EXERCISE INPUTS: Begin
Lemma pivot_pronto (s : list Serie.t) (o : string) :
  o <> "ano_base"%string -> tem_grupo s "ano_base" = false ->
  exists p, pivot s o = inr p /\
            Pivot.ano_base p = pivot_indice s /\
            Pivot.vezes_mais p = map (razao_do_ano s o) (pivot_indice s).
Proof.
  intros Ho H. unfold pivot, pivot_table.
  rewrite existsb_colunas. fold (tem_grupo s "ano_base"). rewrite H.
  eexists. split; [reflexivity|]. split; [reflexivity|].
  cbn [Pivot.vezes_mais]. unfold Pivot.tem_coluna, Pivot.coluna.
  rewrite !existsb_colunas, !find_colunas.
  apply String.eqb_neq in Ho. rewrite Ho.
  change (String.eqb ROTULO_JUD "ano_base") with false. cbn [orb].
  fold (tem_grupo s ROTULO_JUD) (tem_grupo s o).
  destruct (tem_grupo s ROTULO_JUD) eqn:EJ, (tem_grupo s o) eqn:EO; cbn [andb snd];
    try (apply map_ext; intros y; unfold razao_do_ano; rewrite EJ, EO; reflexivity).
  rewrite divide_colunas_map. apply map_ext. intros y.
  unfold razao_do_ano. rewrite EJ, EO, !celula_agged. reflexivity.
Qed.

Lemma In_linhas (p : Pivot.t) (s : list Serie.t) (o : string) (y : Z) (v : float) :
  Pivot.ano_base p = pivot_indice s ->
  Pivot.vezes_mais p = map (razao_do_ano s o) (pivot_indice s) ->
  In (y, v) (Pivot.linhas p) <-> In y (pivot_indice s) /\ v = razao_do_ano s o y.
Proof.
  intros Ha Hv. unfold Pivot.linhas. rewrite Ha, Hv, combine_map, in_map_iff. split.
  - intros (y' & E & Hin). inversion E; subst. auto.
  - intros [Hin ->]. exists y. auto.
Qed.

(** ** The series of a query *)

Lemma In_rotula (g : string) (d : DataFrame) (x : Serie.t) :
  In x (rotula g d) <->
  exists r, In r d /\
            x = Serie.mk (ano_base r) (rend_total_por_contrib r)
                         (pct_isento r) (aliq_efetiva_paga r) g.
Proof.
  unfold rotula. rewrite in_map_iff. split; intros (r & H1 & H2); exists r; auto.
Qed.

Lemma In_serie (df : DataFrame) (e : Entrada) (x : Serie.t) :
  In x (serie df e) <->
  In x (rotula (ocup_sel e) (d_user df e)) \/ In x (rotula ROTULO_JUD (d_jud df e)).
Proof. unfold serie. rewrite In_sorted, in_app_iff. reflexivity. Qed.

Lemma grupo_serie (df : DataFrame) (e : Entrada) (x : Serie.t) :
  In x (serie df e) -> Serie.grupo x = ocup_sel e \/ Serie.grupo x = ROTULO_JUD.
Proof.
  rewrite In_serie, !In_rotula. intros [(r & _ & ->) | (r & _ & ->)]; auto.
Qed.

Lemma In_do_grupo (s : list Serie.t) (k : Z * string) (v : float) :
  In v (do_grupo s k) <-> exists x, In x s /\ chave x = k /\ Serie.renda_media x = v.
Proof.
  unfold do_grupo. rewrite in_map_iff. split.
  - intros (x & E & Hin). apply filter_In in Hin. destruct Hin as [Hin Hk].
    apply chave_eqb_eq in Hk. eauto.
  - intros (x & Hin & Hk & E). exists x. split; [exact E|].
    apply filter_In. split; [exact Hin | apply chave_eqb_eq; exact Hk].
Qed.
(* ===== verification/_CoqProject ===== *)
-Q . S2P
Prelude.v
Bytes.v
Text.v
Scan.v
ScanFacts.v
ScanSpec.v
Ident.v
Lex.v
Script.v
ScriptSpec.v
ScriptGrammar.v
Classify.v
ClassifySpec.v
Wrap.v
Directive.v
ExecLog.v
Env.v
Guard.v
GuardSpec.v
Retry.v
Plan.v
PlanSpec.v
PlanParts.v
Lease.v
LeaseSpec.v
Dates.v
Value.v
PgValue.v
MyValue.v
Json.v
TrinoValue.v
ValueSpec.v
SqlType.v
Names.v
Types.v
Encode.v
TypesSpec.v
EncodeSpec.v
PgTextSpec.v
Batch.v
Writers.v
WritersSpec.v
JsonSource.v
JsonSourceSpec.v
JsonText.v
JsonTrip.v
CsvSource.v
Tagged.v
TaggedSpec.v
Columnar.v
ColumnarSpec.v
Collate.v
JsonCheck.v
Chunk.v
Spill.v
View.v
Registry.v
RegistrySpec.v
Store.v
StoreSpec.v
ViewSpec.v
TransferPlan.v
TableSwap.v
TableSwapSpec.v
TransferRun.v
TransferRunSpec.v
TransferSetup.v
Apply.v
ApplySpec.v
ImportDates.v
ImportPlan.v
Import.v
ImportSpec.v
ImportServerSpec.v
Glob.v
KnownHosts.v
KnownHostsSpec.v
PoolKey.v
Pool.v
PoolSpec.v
EXERCISE INPUTS: End
| GOAL OF THE EXERCISE |
Without dropping a single line, output the records above exactly.

| WRITTEN SOLUTION |
Lemma pivot_pronto (s : list Serie.t) (o : string) :
  o <> "ano_base"%string -> tem_grupo s "ano_base" = false ->
  exists p, pivot s o = inr p /\
            Pivot.ano_base p = pivot_indice s /\
            Pivot.vezes_mais p = map (razao_do_ano s o) (pivot_indice s).
Proof.
  intros Ho H. unfold pivot, pivot_table.
  rewrite existsb_colunas. fold (tem_grupo s "ano_base"). rewrite H.
  eexists. split; [reflexivity|]. split; [reflexivity|].
  cbn [Pivot.vezes_mais]. unfold Pivot.tem_coluna, Pivot.coluna.
  rewrite !existsb_colunas, !find_colunas.
  apply String.eqb_neq in Ho. rewrite Ho.
  change (String.eqb ROTULO_JUD "ano_base") with false. cbn [orb].
  fold (tem_grupo s ROTULO_JUD) (tem_grupo s o).
  destruct (tem_grupo s ROTULO_JUD) eqn:EJ, (tem_grupo s o) eqn:EO; cbn [andb snd];
    try (apply map_ext; intros y; unfold razao_do_ano; rewrite EJ, EO; reflexivity).
  rewrite divide_colunas_map. apply map_ext. intros y.
  unfold razao_do_ano. rewrite EJ, EO, !celula_agged. reflexivity.
Qed.

Lemma In_linhas (p : Pivot.t) (s : list Serie.t) (o : string) (y : Z) (v : float) :
  Pivot.ano_base p = pivot_indice s ->
  Pivot.vezes_mais p = map (razao_do_ano s o) (pivot_indice s) ->
  In (y, v) (Pivot.linhas p) <-> In y (pivot_indice s) /\ v = razao_do_ano s o y.
Proof.
  intros Ha Hv. unfold Pivot.linhas. rewrite Ha, Hv, combine_map, in_map_iff. split.
  - intros (y' & E & Hin). inversion E; subst. auto.
  - intros [Hin ->]. exists y. auto.
Qed.

(** ** The series of a query *)

Lemma In_rotula (g : string) (d : DataFrame) (x : Serie.t) :
  In x (rotula g d) <->
  exists r, In r d /\
            x = Serie.mk (ano_base r) (rend_total_por_contrib r)
                         (pct_isento r) (aliq_efetiva_paga r) g.
Proof.
  unfold rotula. rewrite in_map_iff. split; intros (r & H1 & H2); exists r; auto.
Qed.

Lemma In_serie (df : DataFrame) (e : Entrada) (x : Serie.t) :
  In x (serie df e) <->
  In x (rotula (ocup_sel e) (d_user df e)) \/ In x (rotula ROTULO_JUD (d_jud df e)).
Proof. unfold serie. rewrite In_sorted, in_app_iff. reflexivity. Qed.

Lemma grupo_serie (df : DataFrame) (e : Entrada) (x : Serie.t) :
  In x (serie df e) -> Serie.grupo x = ocup_sel e \/ Serie.grupo x = ROTULO_JUD.
Proof.
  rewrite In_serie, !In_rotula. intros [(r & _ & ->) | (r & _ & ->)]; auto.
Qed.

Lemma In_do_grupo (s : list Serie.t) (k : Z * string) (v : float) :
  In v (do_grupo s k) <-> exists x, In x s /\ chave x = k /\ Serie.renda_media x = v.
Proof.
  unfold do_grupo. rewrite in_map_iff. split.
  - intros (x & E & Hin). apply filter_In in Hin. destruct Hin as [Hin Hk].
    apply chave_eqb_eq in Hk. eauto.
  - intros (x & Hin & Hk & E). exists x. split; [exact E|].
    apply filter_In. split; [exact Hin | apply chave_eqb_eq; exact Hk].
Qed.
(* ===== verification/_CoqProject ===== *)
-Q . S2P
Prelude.v
Bytes.v
Text.v
Scan.v
ScanFacts.v
ScanSpec.v
Ident.v
Lex.v
Script.v
ScriptSpec.v
ScriptGrammar.v
Classify.v
ClassifySpec.v
Wrap.v
Directive.v
ExecLog.v
Env.v
Guard.v
GuardSpec.v
Retry.v
Plan.v
PlanSpec.v
PlanParts.v
Lease.v
LeaseSpec.v
Dates.v
Value.v
PgValue.v
MyValue.v
Json.v
TrinoValue.v
ValueSpec.v
SqlType.v
Names.v
Types.v
Encode.v
TypesSpec.v
EncodeSpec.v
PgTextSpec.v
Batch.v
Writers.v
WritersSpec.v
JsonSource.v
JsonSourceSpec.v
JsonText.v
JsonTrip.v
CsvSource.v
Tagged.v
TaggedSpec.v
Columnar.v
ColumnarSpec.v
Collate.v
JsonCheck.v
Chunk.v
Spill.v
View.v
Registry.v
RegistrySpec.v
Store.v
StoreSpec.v
ViewSpec.v
TransferPlan.v
TableSwap.v
TableSwapSpec.v
TransferRun.v
TransferRunSpec.v
TransferSetup.v
Apply.v
ApplySpec.v
ImportDates.v
ImportPlan.v
Import.v
ImportSpec.v
ImportServerSpec.v
Glob.v
KnownHosts.v
KnownHostsSpec.v
PoolKey.v
Pool.v
PoolSpec.v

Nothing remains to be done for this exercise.